> **WHAT TO PRODUCE**
Take each line of the material that includes "EthrAck" and copy it.
-*-
(** * Ethr server: control handshake and data-plane handlers

    A shallow embedding of [server.go].  Goroutines are modelled one run at
    a time over an explicit [World] (the test registry, the heap of [ethrTest]
    records the registry points to, the set of closed connections and a trace
    of the observable calls); what the network and the clock deliver is an
    explicit script handed to each handler. *)

From Stdlib Require Import ZArith Lia Bool.
From Stdlib Require Import SpecFloat.
From stdpp Require Import gmap strings list sorting.

Local Open Scope Z_scope.

(** ** Machine integers *)

Definition wrap32 (z : Z) : Z := z mod 2 ^ 32.
Definition wrap64 (z : Z) : Z := z mod 2 ^ 64.

(** [int64] results: two's complement wrap-around. *)
Definition wrapInt64 (z : Z) : Z := (z + 2 ^ 63) mod 2 ^ 64 - 2 ^ 63.

(** ** Data model *)

(** Modelled from the spec: the declarations of the protocol, test type, test
    identity, test parameter, message and test record types are not in
    [server.go]; their constructors and fields are the ones [server.go]
    names. *)
Inductive EthrProtocol := Tcp | Udp | Http.
Inductive EthrTestType := Bandwidth | Cps | Pps | Latency.

Global Instance EthrProtocol_eq_dec : EqDecision EthrProtocol.
Proof. solve_decision. Defined.
Global Instance EthrTestType_eq_dec : EqDecision EthrTestType.
Proof. solve_decision. Defined.

Global Instance EthrProtocol_countable : Countable EthrProtocol.
Proof.
  refine (inj_countable'
            (fun p => match p with Tcp => 0%nat | Udp => 1%nat | Http => 2%nat end)
            (fun n => match n with 0%nat => Tcp | 1%nat => Udp | _ => Http end) _).
  by intros [].
Defined.

Global Instance EthrTestType_countable : Countable EthrTestType.
Proof.
  refine (inj_countable'
            (fun t => match t with
                      | Bandwidth => 0%nat | Cps => 1%nat | Pps => 2%nat | Latency => 3%nat
                      end)
            (fun n => match n with
                      | 0%nat => Bandwidth | 1%nat => Cps | 2%nat => Pps | _ => Latency
                      end) _).
  by intros [].
Defined.

Record EthrTestId := { Protocol : EthrProtocol; Type_ : EthrTestType }.

(** Modelled from the spec: the test parameter.  [RttCount] is compared with
    a [uint32] loop counter in [runLatencyHandler], so it is an unsigned
    32-bit value held in [Z], and so is [BufferSize]. *)
Record EthrTestParam := {
  TestId : EthrTestId;
  NumThreads : Z;
  BufferSize : Z;
  RttCount : Z
}.

(** Modelled from the spec: the tagged union of control messages.
    [EthrInv] stands for what [recvSessionMsg] hands back when nothing could
    be decoded, a message that is neither [EthrSyn] nor [EthrAck]. *)
Inductive EthrMsg :=
| EthrInv
| EthrSyn (testParam : EthrTestParam)
| EthrAck
| EthrFin (message : string)
| EthrBgn (udpPort : string).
-*-
> **ANSWER**
    be decoded, a message that is neither [EthrSyn] nor [EthrAck]. *)
| EthrAck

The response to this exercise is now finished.